Hadas findet, es gebe keine Rechtfertigung mehr für den Krieg, den Israel im Gazastreifen führe. Aber ein Grossteil ihrer Studentinnen und Studenten teile ihre Skrupel über die Tausenden von zivilen palästinensischen Opfer im Gazastreifen nicht, sagt die Professorin. «Wenn ich ihnen sage, wir tun schreckliche Dinge in Gaza, dann sagen sie: ‹Ist uns egal, das haben sie uns auch angetan!› Es bricht mir das Herz – ich weiss nicht, was ich noch tun oder sagen soll.»
Der Wunsch, gehört zu werden
Der 38-jährige Nadav kommt, wie Hadas, regelmässig an solche Demonstrationen. Dass diese nichts nützten, führt er unter anderem auf die internationale Kritik an Israel und den gleichzeitig zunehmenden Antisemitismus zurück. «Ausländische Medien greifen Israel und jüdische Menschen ständig an, und wenn wir uns angegriffen fühlen, halten wir zusammen», sagt Nadav.
Er habe eine Freundin, welche erst kürzlich von Deutschland zurück nach Israel gezogen sei. Sie fürchte sich mehr vor Judenhass als vor dem Raketenbeschuss aus Gaza, dem Jemen oder dem Iran.

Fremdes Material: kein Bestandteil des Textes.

Lemma total_snoc a log c : total a (log ++ [c]) = if decide (call_addr c = a) then call_value c (total a log) else total a log.
Proof. unfold total. by rewrite foldl_app. Qed.

(** ** The invariant *)

(** Is shadow's metric still to be added to sum, and does current's count. *)
Definition pending (t : threads) (a : maddr) : bool :=
  match th_gen t with
  | G_idle => st_aggregate (th_stats t) && match th_agg t with A_idle => true | A_add todo => bool_decide (a ∈ todo) end
  | G_swap => false
  | _ => true
  end.
Definition counts (t : threads) : bool := match th_gen t with G_reset => false | _ => true end.

Definition value_if (b : bool) (m : stats_metric) : Z := if b then stm_value m else 0.

Definition balanced (t : threads) (a : maddr) : Prop :=
  forall m sh cu, metric_at (st_sum (th_stats t)) a = Some m -> metric_at (st_shadow (th_stats t)) a = Some sh -> metric_at (st_current (th_stats t)) a = Some cu ->
  merge_value (stm_type m) (merge_value (stm_type m) (stm_value m) (value_if (pending t a) sh)) (value_if (counts t) cu) = total a (th_log t).

Definition all_ok (l : list stats_pool) : Prop := forall a m, metric_at l a = Some m -> metric_ok m.

Record threads_inv (l0 : list stats_pool) (t : threads) : Prop := {
  ti_current : same_shape (st_current (th_stats t)) l0;
  ti_shadow : same_shape (st_shadow (th_stats t)) l0;
  ti_sum : same_shape (st_sum (th_stats t)) l0;
  ti_ok_current : all_ok (st_current (th_stats t));
  ti_ok_shadow : all_ok (st_shadow (th_stats t));
  ti_ok_sum : all_ok (st_sum (th_stats t));
  ti_gen : th_gen t <> G_idle -> st_aggregate (th_stats t) = false;
  ti_agg : th_agg t <> A_idle -> st_aggregate (th_stats t) = true;
  ti_todo : forall todo, th_agg t = A_add todo -> NoDup todo /\ Forall (fun a => is_Some (metric_at l0 a)) todo;
  ti_updated : th_gen t = G_swap \/ th_gen t = G_reset -> st_updated (th_stats t) = true;
  ti_reset : th_gen t = G_aggregate -> st_updated (th_stats t) = false;
  ti_zero : st_updated (th_stats t) = false \/ th_gen t = G_updated -> forall a m, metric_at (st_current (th_stats t)) a = Some m -> stm_value m = 0;
  ti_balance : forall a, balanced t a
}.

(** The three metrics of an address. *)
Lemma inv_metrics l0 t a m0 : threads_inv l0 t -> metric_at l0 a = Some m0 ->
  exists m sh cu, metric_at (st_sum (th_stats t)) a = Some m /\ metric_at (st_shadow (th_stats t)) a = Some sh /\ metric_at (st_current (th_stats t)) a = Some cu /\
  stm_type m = stm_type m0 /\ stm_type sh = stm_type m0 /\ stm_type cu = stm_type m0.
Proof.
  intros I H0. destruct (same_shape_at l0 (st_sum (th_stats t)) a m0) as (m & Hm & Tm & _); [symmetry; apply I|done|].
  destruct (same_shape_at l0 (st_shadow (th_stats t)) a m0) as (sh & Hsh & Tsh & _); [symmetry; apply I|done|].
  destruct (same_shape_at l0 (st_current (th_stats t)) a m0) as (cu & Hcu & Tcu & _); [symmetry; apply I|done|].
  by exists m, sh, cu.
Qed.

(** A metric changed in an array of values of an int64_t. *)
Lemma all_ok_upd a f l : all_ok l -> (forall m, metric_at l a = Some m -> metric_ok (f m)) -> all_ok (metric_upd a f l).
Proof.
  intros Hl Hf b m. destruct (decide (a = b)) as [<-|Hab].
  - rewrite metric_at_upd. destruct (metric_at l a) as [m0|]; [|done]. simpl. intros [= <-]. by apply Hf.
  - rewrite metric_at_upd_ne by done. apply Hl.
Qed.

Lemma all_ok_reset l : all_ok (stats_pool_reset l).
Proof. intros a m. rewrite metric_at_reset. destruct (metric_at l a); [|done]. by intros [= <-]. Qed.

Lemma NoDup_concat_imap {A B} (f : nat -> A -> list B) l :
  (forall i y, l !! i = Some y -> NoDup (f i y)) -> (forall i j y z x, x ∈ f i y -> x ∈ f j z -> i = j) -> NoDup (concat (imap f l)).
Proof.
  revert f. induction l as [|y l IH]; intros f Hn Hd; [constructor|]. rewrite imap_cons. simpl. apply list.NoDup_app. split; [by apply (Hn 0%nat)|]. split.
  - intros x Hx Hx'. apply elem_of_concat_imap in Hx' as (i & z & _ & Hz). specialize (Hd _ _ _ _ _ Hx Hz). lia.
  - apply IH; [intros i z Hi; by apply (Hn (S i))|]. intros i j z z' x Hz Hz'. specialize (Hd _ _ _ _ _ Hz Hz'). lia.
Qed.

(** stats_aggregate visits a metric once. *)
Lemma NoDup_all_addrs l : NoDup (all_addrs l).
Proof.
  assert (Hf : forall p s n, NoDup (map (mk_maddr p s) (seq 0 n))) by (intros; apply NoDup_fmap_2; [by intros ? ? [=]|apply NoDup_seq]).
  apply NoDup_concat_imap.
  - intros p stp _. apply list.NoDup_app. split; [apply Hf|]. split.
    + intros a Ha Ha'. apply elem_of_fields in Ha as (k & _ & ->). apply elem_of_concat_imap in Ha' as (s & sts & _ & Ha'). by apply elem_of_fields in Ha' as (? & _ & [=]).
    + apply NoDup_concat_imap; [intros; apply Hf|]. intros i j y z a Hi Hj. apply elem_of_fields in Hi as (? & _ & ->). by apply elem_of_fields in Hj as (? & _ & [=]).
  - assert (Hp : forall p stp a, a ∈ pool_addrs p stp -> ma_pool a = p).
    { intros p stp a Ha. apply elem_of_app in Ha as [Ha|Ha]; [by apply elem_of_fields in Ha as (? & _ & ->)|].
      apply elem_of_concat_imap in Ha as (s & sts & _ & Ha). by apply elem_of_fields in Ha as (? & _ & ->). }
    intros i j y z a Hi Hj. by rewrite <- (Hp _ _ _ Hi), <- (Hp _ _ _ Hj).
Qed.

Lemma set_value_init v m : stats_metric_init (stm_set_value v m) = stats_metric_init m.
Proof. done. Qed.

Lemma call_step_inv l0 t t' : threads_inv l0 t -> call_step t t' -> threads_inv l0 t'.
Proof.
  intros I H. inversion H as [c st st' m agg log Hm Hc Hd]; subst. rewrite do_call_upd, Hm in Hd. injection Hd as <-.
  destruct I as [Ic Ish Is Oc Osh Os Ig Ia It Iu Ir Iz Ib]. simpl in *. constructor; simpl; try done.
  - etrans; [|exact Ic]. by apply upd_same_shape.
  - apply all_ok_upd; [done|]. intros m' Hm'. assert (m' = m) as -> by congruence. by apply (call_value_ok c (stm_type m)).
  - by intros [?|?].
  - intros a ms sh cu Hs Hsh Hcu. specialize (Ib a ms sh). unfold pending, counts in *. simpl in *. rewrite total_snoc. case_decide as E.
    + subst a. rewrite metric_at_upd, Hm in Hcu. injection Hcu as <-. specialize (Ib m Hs Hsh Hm). simpl. rewrite <- Ib. apply merge_call.
      destruct (same_shape_at (st_sum st) (st_current st) (call_addr c) ms) as (m' & Hm' & <- & _); [by etrans|done|].
      by assert (m' = m) as -> by congruence.
    + rewrite metric_at_upd_ne in Hcu by done. by apply Ib.
Qed.

Lemma gen_step_inv l0 t t' : threads_inv l0 t -> gen_step t t' -> threads_inv l0 t'.
Proof.
  intros I H. destruct I as [Ic Ish Is Oc Osh Os Ig Ia It Iu Ir Iz Ib].
  inversion H as [st agg log Ha Hu|st agg log|st agg log|st agg log|st agg log]; subst; simpl in *.
  - constructor; simpl; try done; [intros [Hf|?]; [congruence|done]|].
    intros a m sh cu Hm Hsh Hcu. specialize (Ib a m sh cu Hm Hsh Hcu). unfold pending, counts in *. simpl in *. by rewrite Ha in Ib.
  - specialize (Ig ltac:(done)). assert (Hu : st_updated st = true) by (apply Iu; by left).
    constructor; simpl; try done; [by intros [Hf|?]; [congruence|]|].
    intros a m sh cu Hm Hsh Hcu. simpl in *. specialize (Ib a m cu sh Hm Hcu Hsh). unfold pending, counts in *. simpl in *.
    rewrite merge_zero in Ib by by apply (Os a). by rewrite merge_zero by (apply merge_ok; [by apply (Os a)|by apply (Oc a)]).
  - specialize (Ig ltac:(done)). constructor; simpl; try done; [etrans; [apply reset_same_shape|done]|apply all_ok_reset|by intros [?|?]| |].
    + intros _ a m. rewrite metric_at_reset. destruct (metric_at _ a); [|done]. by intros [= <-].
    + intros a m sh cu Hm Hsh Hcu. simpl in *. rewrite metric_at_reset in Hcu. destruct (metric_at (st_current st) a) as [cu0|] eqn:E; [|done].
      injection Hcu as <-. exact (Ib a m sh cu0 Hm Hsh E).
  - specialize (Ig ltac:(done)). constructor; simpl; try done; [by intros [?|?]|]. intros _. apply Iz. by right.
  - specialize (Ig ltac:(done)). constructor; simpl; try done; [by intros [?|?]|intros [?|?]; [apply Iz; by left|done]|].
    intros a m sh cu Hm Hsh Hcu. specialize (Ib a m sh cu Hm Hsh Hcu). unfold pending, counts in *. simpl in *.
    destruct agg as [|todo]; [done|]. specialize (Ia ltac:(done)). congruence.
Qed.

Er selbst habe sich sogar überlegt, zum Christentum zu konvertieren, um sich vor Antisemitismus zu schützen: «Dabei bin ich nicht einmal gläubig. Aber die Angst vor Hass hat mich auf diese blöde Idee gebracht.»
Ich habe Angst, dass man in Europa alle Israeli als Mörder sieht. Dabei sind so viele von uns gegen diesen Krieg.

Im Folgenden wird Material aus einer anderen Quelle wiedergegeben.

(* ===== verification/Json.v ===== *)
(** JSON texts, as far as the statistics need them: objects, strings without
    escapes and integers.  The reader accepts any JSON text of these values,
    with the white space of the JSON grammar between its tokens; the printer
    writes them with the spaces the statistics have. *)

From S2P Require Import Prelude State CString Stats.

Inductive json := JNum (z : Z) | JStr (s : list Z) | JObj (kvs : list (list Z * json)).

(** ** The reader *)

Definition is_ws (ch : Z) : bool := (ch =? 32) || (ch =? 9) || (ch =? 10) || (ch =? 13).
Fixpoint skip_ws (l : list Z) : list Z := match l with [] => [] | ch :: l' => if is_ws ch then skip_ws l' else l end.

(** A character a string may hold: neither a quote nor a backslash nor a
    control character. *)
Definition plain_char (ch : Z) : bool := (32 <=? ch) && negb (ch =? 34) && negb (ch =? 92).

(** Behind the opening quote. *)
Fixpoint read_string (l : list Z) : option (list Z * list Z) :=
  match l with
  | [] => None
  | ch :: l' =>
      if ch =? 34 then Some ([], l')
      else if plain_char ch then (fun x => (ch :: x.1, x.2)) <$> read_string l'
      else None
  end.

(** The digits in front, as a number behind [v]. *)
Fixpoint read_digits (l : list Z) (v : Z) : Z * list Z :=
  match l with
  | [] => (v, [])
  | ch :: l' => if isdigit ch then read_digits l' (10 * v + (ch - 48)) else (v, l)
  end.
Definition read_nat (l : list Z) : option (Z * list Z) :=
  match l with ch :: _ => if isdigit ch then Some (read_digits l 0) else None | [] => None end.
Definition read_number (l : list Z) : option (Z * list Z) :=
  match l with
  | [] => None
  | ch :: l' => if ch =? 45 then (fun x => (- x.1, x.2)) <$> read_nat l' else read_nat l
  end.

(** The token [ch]. *)
Definition expect (ch : Z) (l : list Z) : option (list Z) :=
  match skip_ws l with [] => None | c :: l' => if c =? ch then Some l' else None end.

(** A value, and the members of an object up to its closing brace. *)
Fixpoint read_value (fuel : nat) (l : list Z) {struct fuel} : option (json * list Z) :=
  match fuel with
  | O => None
  | S fuel' =>
      match skip_ws l with
      | [] => None
      | ch :: l' =>
          if ch =? 34 then (fun x => (JStr x.1, x.2)) <$> read_string l'
          else if ch =? 123 then
            match expect 125 l' with
            | Some l'' => Some (JObj [], l'')
            | None => (fun x => (JObj x.1, x.2)) <$> read_members fuel' l'
            end
          else (fun x => (JNum x.1, x.2)) <$> read_number (ch :: l')
      end
  end
with read_members (fuel : nat) (l : list Z) {struct fuel} : option (list (list Z * json) * list Z) :=
  match fuel with
  | O => None
  | S fuel' =>
      l1 ← expect 34 l;
      '(k, l2) ← read_string l1;
      l3 ← expect 58 l2;
      '(v, l4) ← read_value fuel' l3;
      match expect 125 l4 with
      | Some l5 => Some ([(k, v)], l5)
      | None => l5 ← expect 44 l4; '(kvs, l6) ← read_members fuel' l5; Some ((k, v) :: kvs, l6)
      end
  end.

(** A whole text. *)
Definition read_json (l : list Z) : option json :=
  match read_value (S (length l)) l with
  | Some (v, rest) => match skip_ws rest with [] => Some v | _ => None end
  | None => None
  end.

(** ** The printer *)

Definition quote (s : list Z) : list Z := [34] ++ s ++ [34].

(** Between a value and the next member. *)
Definition sep_of (v : json) : list Z := match v with JObj _ => [44] | _ => [44; 32] end.

Fixpoint print (v : json) : list Z :=
  match v with
  | JNum z => dec64 z
  | JStr s => quote s
  | JObj kvs =>
      [123] ++
      (fix inner (kvs : list (list Z * json)) : list Z :=
         match kvs with
         | [] => []
         | (k, v) :: kvs' =>
             quote k ++ [58] ++ match v with JObj _ => [32] | _ => [] end ++ print v ++
             match kvs' with [] => [] | _ => sep_of v ++ inner kvs' end
         end) kvs ++ [125]
  end.

Definition mem_text (kv : list Z * json) : list Z := quote kv.1 ++ [58] ++ match kv.2 with JObj _ => [32] | _ => [] end ++ print kv.2.
Fixpoint inner (kvs : list (list Z * json)) : list Z :=
  match kvs with
  | [] => []
  | kv :: kvs' => mem_text kv ++ match kvs' with [] => [] | _ => sep_of kv.2 ++ inner kvs' end
  end.

Lemma print_obj kvs : print (JObj kvs) = [123] ++ inner kvs ++ [125].
Proof.
  cbn [print]. do 2 f_equal. induction kvs as [|[k v] kvs IH]; [done|]. cbn [inner]. unfold mem_text. cbn [fst snd].
  rewrite <- !app_assoc. do 4 f_equal. destruct kvs; [done|]. f_equal. exact IH.
Qed.

(** The members, each with what comes behind it. *)
Definition body (kvs : list (list Z * json)) : list Z := concat (map (fun kv => mem_text kv ++ sep_of kv.2) kvs).

Lemma body_app kvs kvs' : body (kvs ++ kvs') = body kvs ++ body kvs'.
Proof. unfold body. by rewrite map_app, concat_app. Qed.

Lemma body_snoc kvs kv : body (kvs ++ [kv]) = inner (kvs ++ [kv]) ++ sep_of kv.2.
Proof.
  induction kvs as [|kv0 kvs IH]; [by unfold body; simpl; rewrite !app_nil_r|].
  change (body ((kv0 :: kvs) ++ [kv])) with ((mem_text kv0 ++ sep_of kv0.2) ++ body (kvs ++ [kv])). rewrite IH. simpl.
  destruct (kvs ++ [kv]) eqn:E; [by destruct kvs|]. by rewrite <- !app_assoc.
Qed.

(** ** Reading what was printed *)

Definition plain (s : list Z) : bool := forallb plain_char s.

Fixpoint json_ok (v : json) : bool :=
  match v with
  | JNum z => s64 z =? z
  | JStr s => plain s
  | JObj kvs => forallb (fun kv => plain kv.1 && json_ok kv.2) kvs
  end.

Lemma read_string_quote s rest : plain s = true -> read_string (s ++ [34] ++ rest) = Some (s, rest).
Proof.
  induction s as [|ch s IH]; intros H; [done|]. simpl in H. apply andb_prop in H as [Hch H]. simpl. rewrite Hch.
  unfold plain_char in Hch. destruct (Z.eqb_spec ch 34) as [->|]; [done|]. simpl app in IH. by rewrite IH.
Qed.

Lemma read_digits_app ds : forall v rest, Forall (fun ch => isdigit ch = true) ds -> match rest with [] => true | ch :: _ => negb (isdigit ch) end = true ->
  read_digits (ds ++ rest) v = (foldl (fun v ch => 10 * v + (ch - 48)) v ds, rest).
Proof.
  induction ds as [|ch ds IH]; intros v rest Hds Hr; simpl.
  - destruct rest as [|ch rest]; [done|]. simpl. by destruct (isdigit ch).
  - apply Forall_cons_iff in Hds as [Hch Hds]. rewrite Hch. by apply IH.
Qed.

Lemma dec_digits_spec k : forall fuel n, (k < fuel)%nat -> 0 <= n < 10 ^ Z.of_nat (S k) ->
  Forall (fun ch => isdigit ch = true) (dec_digits fuel n) /\ foldl (fun v ch => 10 * v + (ch - 48)) 0 (dec_digits fuel n) = n /\ (length (dec_digits fuel n) <= S k)%nat.
Proof.
  induction k as [|k IH]; intros [|fuel] n Hf Hn; try lia; cbn [dec_digits]; (destruct (Z.ltb_spec n 10) as [Hlt|Hge];
    [split; [constructor; [unfold isdigit; lia|constructor]|]; cbn [foldl length]; lia|]); [simpl in Hn; lia|].
  rewrite Nat2Z.inj_succ, Z.pow_succ_r in Hn by lia. assert (Hd : 0 <= n / 10 < 10 ^ Z.of_nat (S k)) by (split; [apply Z.div_pos; lia|apply Z.div_lt_upper_bound; lia]).
  destruct (IH fuel (n / 10) ltac:(lia) Hd) as (H1 & H2 & H3). pose proof (Z.mod_pos_bound n 10 ltac:(lia)). repeat split.
  - apply Forall_app. split; [done|]. constructor; [unfold isdigit; lia|constructor].
  - rewrite foldl_app, H2. simpl. pose proof (Z.div_mod n 10 ltac:(lia)). lia.
  - rewrite length_app. simpl. lia.
Qed.

Lemma dec_digits_nonempty fuel n : (0 < fuel)%nat -> exists ch l, dec_digits fuel n = ch :: l.
Proof.
  destruct fuel as [|fuel]; [lia|]. intros _. simpl. destruct (n <? 10); [eauto|]. destruct (dec_digits fuel (n / 10)); simpl; eauto.
Qed.

Lemma s64_range z : s64 z = z -> - 2 ^ 63 <= z < 2 ^ 63.
Proof. unfold s64, swrap. change (64 - 1) with 63. intros <-. pose proof (Z.mod_pos_bound (z + 2 ^ 63) (2 ^ 64) ltac:(lia)). lia. Qed.

(** What may come behind a number. *)
Definition stops (rest : list Z) : bool := match rest with [] => true | ch :: _ => negb (isdigit ch) end.

Lemma read_nat_dec n rest : 0 <= n < 10 ^ 19 -> stops rest = true -> read_nat (dec_digits 20 n ++ rest) = Some (n, rest).
Proof.
  intros Hn Hr. destruct (dec_digits_spec 18 20 n ltac:(lia) ltac:(simpl; lia)) as (Hd & Hv & _).
  pose proof (read_digits_app _ 0 rest Hd Hr) as E. rewrite Hv in E. destruct (dec_digits_nonempty 20 n ltac:(lia)) as (ch & l & El). rewrite El in *.
  apply Forall_cons_iff in Hd as [Hch _]. change ((ch :: l) ++ rest) with (ch :: (l ++ rest)) in *. unfold read_nat. by rewrite Hch, E.
Qed.

(** %PRId64 and reading it back. *)
Lemma read_number_dec64 z rest : s64 z = z -> stops rest = true -> read_number (dec64 z ++ rest) = Some (z, rest).
Proof.
  intros Hz Hr. apply s64_range in Hz. unfold dec64. destruct (Z.ltb_spec z 0).
  - change ((45 :: dec_digits 20 (- z)) ++ rest) with (45 :: (dec_digits 20 (- z) ++ rest)). unfold read_number. rewrite read_nat_dec by (done || lia). simpl. do 2 f_equal. lia.
  - pose proof (read_nat_dec z rest ltac:(lia) Hr) as E. destruct (dec_digits_nonempty 20 z ltac:(lia)) as (ch & l & El).
    destruct (dec_digits_spec 18 20 z ltac:(lia) ltac:(simpl; lia)) as (Hd & _). rewrite El in *. apply Forall_cons_iff in Hd as [Hch _].
    simpl app in *. unfold read_number. destruct (Z.eqb_spec ch 45) as [->|]; [done|]. exact E.
Qed.

Lemma dec64_head z : s64 z = z -> exists ch l, dec64 z = ch :: l /\ is_ws ch = false /\ (ch =? 34) = false /\ (ch =? 123) = false.
Proof.
  intros Hz. apply s64_range in Hz. unfold dec64. destruct (Z.ltb_spec z 0); [by do 2 eexists|].
  destruct (dec_digits_nonempty 20 z ltac:(lia)) as (ch & l & El). destruct (dec_digits_spec 18 20 z ltac:(lia) ltac:(simpl; lia)) as (Hd & _). rewrite El in *.
  apply Forall_cons_iff in Hd as [Hch _]. exists ch, l. unfold isdigit in Hch. unfold is_ws. repeat split; lia.
Qed.

Lemma dec64_length z : s64 z = z -> zlen (dec64 z) <= 20.
Proof.
  intros Hz. apply s64_range in Hz. unfold dec64, zlen. destruct (Z.ltb_spec z 0).
  - destruct (dec_digits_spec 18 20 (- z) ltac:(lia) ltac:(simpl; lia)) as (_ & _ & H1). rewrite length_cons. lia.
  - destruct (dec_digits_spec 18 20 z ltac:(lia) ltac:(simpl; lia)) as (_ & _ & H1). lia.
Qed.

Lemma read_value_sp fuel l : read_value fuel (32 :: l) = read_value fuel l.
Proof. by destruct fuel. Qed.
Lemma read_members_sp fuel l : read_members fuel (32 :: l) = read_members fuel l.
Proof. by destruct fuel. Qed.

Lemma inner_cons kv kvs rest : inner (kv :: kvs) ++ [125] ++ rest =
  34 :: kv.1 ++ [34] ++ 58 :: match kv.2 with JObj _ => [32] | _ => [] end ++ print kv.2 ++ match kvs with [] => [125] ++ rest | _ => sep_of kv.2 ++ inner kvs ++ [125] ++ rest end.
Proof. cbn [inner]. unfold mem_text, quote. destruct kvs; rewrite <- ?app_assoc; simpl; by rewrite <- ?app_assoc. Qed.

Lemma read_members_key fuel k l : plain k = true -> read_members (S fuel) (34 :: k ++ [34] ++ 58 :: l) =
  ('(v, l4) ← read_value fuel l;
   match expect 125 l4 with
   | Some l5 => Some ([(k, v)], l5)
   | None => l5 ← expect 44 l4; '(kvs, l6) ← read_members fuel l5; Some ((k, v) :: kvs, l6)
   end).
Proof.
  intros Hk. change (read_members (S fuel) (34 :: k ++ [34] ++ 58 :: l)) with
    ('(k, l2) ← read_string (k ++ [34] ++ 58 :: l); l3 ← expect 58 l2; '(v, l4) ← read_value fuel l3;
     match expect 125 l4 with
     | Some l5 => Some ([(k, v)], l5)
     | None => l5 ← expect 44 l4; '(kvs, l6) ← read_members fuel l5; Some ((k, v) :: kvs, l6)
     end). by rewrite read_string_quote.
Qed.

Lemma read_print fuel :
  (forall v rest, json_ok v = true -> (length (print v) <= fuel)%nat -> stops rest = true -> read_value fuel (print v ++ rest) = Some (v, rest)) /\
  (forall kvs rest, kvs <> [] -> json_ok (JObj kvs) = true -> (length (inner kvs) + 1 <= fuel)%nat -> read_members fuel (inner kvs ++ [125] ++ rest) = Some (kvs, rest)).
Proof.
  induction fuel as [|fuel [IHv IHm]]; split.
  - intros v rest _ Hl. destruct v as [z|s|kvs]; [|simpl in Hl; lia|rewrite print_obj in Hl; simpl in Hl; lia].
    cbn [print] in Hl. unfold dec64 in Hl. destruct (z <? 0); [rewrite length_cons in Hl; lia|]. destruct (dec_digits_nonempty 20 z ltac:(lia)) as (ch & l & El). rewrite El, length_cons in Hl. lia.
  - intros kvs rest Hne _ Hl. lia.
  - intros v rest Hok Hl Hr. destruct v as [z|s|kvs].
    + apply Z.eqb_eq in Hok. pose proof (read_number_dec64 z rest Hok Hr) as E. destruct (dec64_head z Hok) as (ch & l & El & Hws & H34 & H123).
      cbn [print]. rewrite El in *. cbn [read_value]. simpl app. cbn [skip_ws]. rewrite Hws, H34, H123. simpl app in E. by rewrite E.
    + simpl print. unfold quote. rewrite <- !app_assoc. cbn [read_value app skip_ws is_ws]. simpl. change (s ++ 34 :: rest) with (s ++ [34] ++ rest). by rewrite read_string_quote.
    + rewrite print_obj in *. rewrite !length_app in Hl. simpl in Hl. destruct kvs as [|kv kvs]; [done|].
      specialize (IHm (kv :: kvs) rest ltac:(done) Hok ltac:(lia)).
      assert (E : expect 125 (inner (kv :: kvs) ++ [125] ++ rest) = None) by (rewrite inner_cons; reflexivity).
      rewrite <- !app_assoc. set (l := inner (kv :: kvs) ++ [125] ++ rest) in *.
      change (match expect 125 l with Some l'' => Some (JObj [], l'') | None => (fun x => (JObj x.1, x.2)) <$> read_members fuel l end = Some (JObj (kv :: kvs), rest)).
      by rewrite E, IHm.
  - intros [|[k v] kvs] rest Hne Hok Hl; [done|]. rewrite inner_cons. cbn [fst snd]. cbn [json_ok forallb fst snd] in Hok.
    apply andb_prop in Hok as [Hk Hok]. apply andb_prop in Hk as [Hk Hv].
    assert (Hlen : (length (print v) + 3 <= fuel)%nat /\ (length (inner kvs) + 1 <= fuel)%nat).
    { change (inner ((k, v) :: kvs)) with (mem_text (k, v) ++ match kvs with [] => [] | _ => sep_of v ++ inner kvs end) in Hl.
      unfold mem_text, quote in Hl. cbn [fst snd] in Hl. rewrite !length_app in Hl. cbn [length] in Hl.
      destruct kvs as [|kv' kvs]; [cbn [length inner] in *; lia|]. rewrite length_app in Hl. assert (1 <= length (sep_of v))%nat by (destruct v; simpl; lia). lia. }
    set (tail := match kvs with [] => [125] ++ rest | _ => sep_of v ++ inner kvs ++ [125] ++ rest end).
    assert (Ht : stops tail = true) by (unfold tail; destruct kvs; [done|]; by destruct v).
    rewrite read_members_key by done.
    assert (E : read_value fuel (match v with JObj _ => [32] | _ => [] end ++ print v ++ tail) = Some (v, tail)).
    { specialize (IHv v tail Hv ltac:(lia) Ht). destruct v; simpl app; rewrite ?read_value_sp; exact IHv. }
    rewrite E. cbn [mbind option_bind]. unfold tail. destruct kvs as [|kv' kvs]; [done|].
    specialize (IHm (kv' :: kvs) rest ltac:(done) Hok ltac:(lia)).
    assert (E' : exists l, expect 125 (sep_of v ++ inner (kv' :: kvs) ++ [125] ++ rest) = None /\ expect 44 (sep_of v ++ inner (kv' :: kvs) ++ [125] ++ rest) = Some l /\
      read_members fuel l = read_members fuel (inner (kv' :: kvs) ++ [125] ++ rest)) by (destruct v; eexists; (split; [reflexivity|split; [reflexivity|]]); by rewrite ?read_members_sp).
    destruct E' as (l & E1 & E2 & E3). rewrite E1, E2. cbn [mbind option_bind]. by rewrite E3, IHm.
Qed.

(** Reading back what was printed, with a newline behind it. *)
Lemma read_json_print v ws : json_ok v = true -> forallb is_ws ws = true -> read_json (print v ++ ws) = Some v.
Proof.
  intros Hv Hw. unfold read_json. rewrite (proj1 (read_print _) v ws); [|done|rewrite length_app; lia|].
  - replace (skip_ws ws) with (@nil Z); [done|]. induction ws as [|ch ws IH]; [done|]. simpl in Hw. apply andb_prop in Hw as [H1 H2]. simpl. by rewrite H1, <- IH.
  - destruct ws as [|ch ws]; [done|]. simpl in Hw. apply andb_prop in Hw as [H1 _]. simpl. unfold is_ws in H1. unfold isdigit. destruct (Z.leb_spec 48 ch); simpl; [|done]. lia.
Qed.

Die Demonstration endet mit dem Singen der Nationalhymne, dann strömen die Menschen zum nächstgelegenen Bahnhof. Eine junge Israelin kommt von sich aus aufs Mikrofon zu. «Ich freue mich, dass internationale Medien hier sind, weil ich fürchte, dass unsere Stimmen nicht gehört werden», sagt Shoval. «Ich habe Angst, dass man in Europa alle Israeli als Mörder sieht. Dabei sind so viele von uns gegen diesen Krieg.»
«Und wenn das nur ein Schweizer, eine Schweizerin hört – dann ist schon etwas erreicht. Helft uns, diesen Krieg zu beenden!», so die junge Israelin. Die, wie sie sagt, fast drei Jahre über ihren obligatorischen Militärdienst hinaus in der Armee gedient hat.